Event summary combining transcript, slides, and related documents.

Logotype for Esperion Therapeutics Inc

Proxy filing summary

8 Jun, 2026

Executive summary

  • A special meeting is scheduled for July 8, 2026, to vote on a proposed merger where shareholders will receive $3.16 per share in cash and one contingent value right (CVR) per share, subject to milestone achievements.

  • The merger is with Essence Parent Inc., an affiliate of ArchiMed SAS, and will result in the company becoming a wholly owned subsidiary, with shares delisted from Nasdaq.

  • The Board unanimously recommends voting in favor of the merger, the advisory compensation proposal, and the adjournment proposal.

  • The merger consideration includes a CVR, offering potential additional payments based on future product sales milestones.
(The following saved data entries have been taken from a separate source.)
(* ===== verification/Blobs.v ===== *)
(** Blobs and sources: moBlobFinderModule.cpp, the blobs of
    moFiducialFinderModule.cpp, moJustifyModule.cpp, moDumpModule.cpp and
    moVideoModule.cpp.

    Contours with their bounding rectangles, the fiducials of libfidtrack and
    the frames of a video file are parameters: lists of what those libraries
    return. *)
From Stdlib Require Import SpecFloat.
From S2P Require Import Prelude StdMap Numeric Utils Property Container Module World Catalogue FloatExact Calibration Tracker Greedy Tracking Peaks FingerTip HuObject.
#[local] Open Scope Z_scope.

(** ** moBlobFinderModule *)

(** [CvRect]. *)
Record rect := { re_x : Z; re_y : Z; re_width : Z; re_height : Z }.
Definition blob_of_rect (width height : Z) (r : rect) : container :=
  put_prop "height" (int_prop (re_height r))
    (put_prop "width" (int_prop (re_width r))
       (put_prop "y" (double_prop (d_div (d_of_Z (wrap32 (re_y r + cdiv (re_height r) 2))) (d_of_Z height)))
          (put_prop "x" (double_prop (d_div (d_of_Z (wrap32 (re_x r + cdiv (re_width r) 2))) (d_of_Z width)))
             (put_prop "implements" (string_prop "pos,size") new_container)))).
(** The loop of [applyFilter] over the bounding rectangles of the contours. *)
Fixpoint find_blobs (min_size max_size width height : Z) (contours : list rect) : container_list :=
  match contours with
  | [] => []
  | r :: contours =>
      let size := wrap32 (re_width r * re_height r) in
      let rest := find_blobs min_size max_size width height contours in
      if (min_size <=? size) && (size <=? max_size) then blob_of_rect width height r :: rest else rest
  end.

(** ** moFiducialFinderModule *)

(** [FiducialX]. *)
Record fiducialX := { fx_id : Z; fx_x : spec_float; fx_y : spec_float; fx_angle : spec_float; fx_leaf_size : spec_float; fx_root_size : spec_float; fx_root_colour : Z; fx_node_count : Z }.
Definition fiducial_blob (width height : Z) (f : fiducialX) : container :=
  put_prop "root_size" (double_prop (widen (fx_root_size f)))
    (put_prop "leaf_size" (double_prop (widen (fx_leaf_size f)))
       (put_prop "angle" (double_prop (widen (fx_angle f)))
          (put_prop "y" (double_prop (widen (f_div (fx_y f) (f_of_d (d_of_Z height)))))
             (put_prop "x" (double_prop (widen (f_div (fx_x f) (f_of_d (d_of_Z width)))))
                (put_prop "blob_id" (int_prop (fx_id f))
                   (put_prop "fiducial_id" (int_prop (fx_id f))
                      (put_prop "implements" (string_prop "fiducial,pos,tracked") new_container))))))).
(** What [applyFilter] pushes; [None] when it stops the module for an image of
    several channels. *)
Fixpoint valid_fiducials (width height : Z) (l : list fiducialX) : container_list :=
  match l with
  | [] => []
  | f :: l => let rest := valid_fiducials width height l in if fx_id f <? 0 then rest else fiducial_blob width height f :: rest
  end.
Definition fiducial_applyFilter (src : IplImage) (found : list fiducialX) : option container_list :=
  if negb (img_nChannels src =? 1) then None else Some (valid_fiducials (img_width src) (img_height src) found).

(** ** moJustifyModule *)

Record justify_settings := { js_ma : double; js_mb : double; js_mc : double; js_md : double; js_dx : double; js_dy : double }.
(** The body of the loop; [log_info] tells whether the log prints the id. *)
Definition justify_blob (log_info : bool) (s : justify_settings) (format : string) (it : container) : res container :=
  (if bool_decide (format = "GenericFiducial") then type ← get_string "type" it; assert_ (bool_decide (type = "fiducial"))
   else if bool_decide (format = "GenericTouch") then type ← get_string "type" it; assert_ (bool_decide (type = "touch"))
   else Ok tt) ≫= λ _,
  x ← get_double "x" it;
  y ← get_double "y" it;
  let x := f_of_d x in
  let y := f_of_d y in
  let row a b d := widen (f_add (f_add (f_mul (f_of_d a) x) (f_mul (f_of_d b) y)) (f_of_d d)) in
  _ ← (if log_info then get_int "id" it else Ok 0);
  type ← get_string "type" it;
  id ← get_int "id" it;
  let touch := put_prop "y" (double_prop (row (js_mc s) (js_md s) (js_dy s)))
                 (put_prop "x" (double_prop (row (js_ma s) (js_mb s) (js_dx s)))
                    (put_prop "id" (int_prop id) (put_prop "type" (string_prop type) new_container))) in
  touch ← (if bool_decide (format = "GenericFiducial") then
             angle ← get_double "angle" it;
             leaf_size ← get_double "leaf_size" it;
             root_size ← get_double "root_size" it;
             Ok (put_prop "root_size" (double_prop root_size) (put_prop "leaf_size" (double_prop leaf_size) (put_prop "angle" (double_prop angle) touch)))
           else Ok touch);
  if bool_decide (format = "GenericTouch") then
    w ← get_double "w" it;
    h ← get_double "h" it;
    Ok (put_prop "h" (double_prop h) (put_prop "w" (double_prop w) touch))
  else Ok touch.
(** [notifyData]: the list pushed. *)
Definition justify_notifyData (log_info : bool) (s : justify_settings) (format : string) (data : option container_list) : res container_list :=
  list ← deref data;
  map_res (justify_blob log_info s format) list.

(** ** moDumpModule *)

(** [notifyData]: the lines logged after the first; [LOG] evaluates what it
    prints only when the level is enabled. *)
Definition dump_notifyData (log_info : bool) (format : string) (data : option payload) : res (list string) :=
  if negb log_info then Ok []
  else if bool_decide (format = "IplImage") then
    match data with
    | Some (PImage img) =>
        Ok [" `- Image size=" +:+ print_int (img_width img) +:+ "x" +:+ print_int (img_height img) +:+ ", channels=" +:+ print_int (img_nChannels img)
            +:+ ", depth=" +:+ print_int (img_depth img)]
    | _ => Fault FBadAccess
    end
  else if bool_decide (format = "blob") || bool_decide (format = "trackedblob") then
    match data with
    | Some (PBlobs l) => Ok [" `- " +:+ format +:+ " size=" +:+ print_int (Z.of_nat (length l))]
    | _ => Fault FBadAccess
    end
  else Ok [].

(** ** moVideoModule *)

(** The frames of the open file, the position of the capture, [numframes] and
    the property loop. *)
Record video := { vi_frames : list IplImage; vi_pos : nat; vi_numframes : Z; vi_loop : bool }.
(** [start] on a file that can be opened. *)
Definition video_start (frames : list IplImage) (loop : bool) : video :=
  {| vi_frames := frames; vi_pos := 0; vi_numframes := Z.of_nat (length frames); vi_loop := loop |}.
(** [update]: the image pushed, null past the last frame. *)
Definition video_update (v : video) : video * option IplImage :=
  let img := vi_frames v !! vi_pos v in
  let pos := if img is Some _ then S (vi_pos v) else vi_pos v in
  let numframes := wrap32 (vi_numframes v - 1) in
  (if 0 <? vi_numframes v then {| vi_frames := vi_frames v; vi_pos := pos; vi_numframes := numframes; vi_loop := vi_loop v |}
   else if vi_loop v then video_start (vi_frames v) true
   else {| vi_frames := vi_frames v; vi_pos := pos; vi_numframes := numframes; vi_loop := vi_loop v |}, img).
Fixpoint video_run (n : nat) (v : video) : list (option IplImage) :=
  match n with
  | O => []
  | S n => let r := video_update v in r.2 :: video_run n r.1
  end.

(** ** The finders and the trackers *)

Lemma double_prop_wf d : prop_wf (double_prop d).
Proof. by apply (alloc_wf (VDouble d)). Qed.
Lemma int_prop_wf z : in_int z = true → prop_wf (int_prop z).
Proof. intros Hz. by apply (alloc_wf (VInt z)). Qed.
Ltac raw_blob :=
  split; [repeat apply put_prop_wf; first [apply string_prop_wf|apply double_prop_wf|apply int_prop_wf; first [done|apply in_int_wrap]|apply new_container_wf]
         |by split_and!|by vm_compute|by vm_compute|done].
Voting matters and shareholder proposals

  • Shareholders will vote on: (1) adoption of the merger agreement, (2) advisory approval of executive compensation related to the merger, and (3) adjournment of the meeting if more votes are needed.

  • Approval of the merger requires a majority of outstanding shares; the other proposals require a majority of votes cast.

  • Shareholders of record as of May 28, 2026, are eligible to vote.

  • Dissenting shareholders may seek appraisal rights under Delaware law.

Board of directors and corporate governance

  • The Board conducted a thorough review of strategic alternatives, including outreach to multiple potential acquirers, before negotiating with ArchiMed.

  • The Board determined the merger consideration is fair and in the best interests of shareholders, supported by a fairness opinion from Centerview Partners LLC.

  • Directors and officers are expected to vote their shares in favor of the proposals.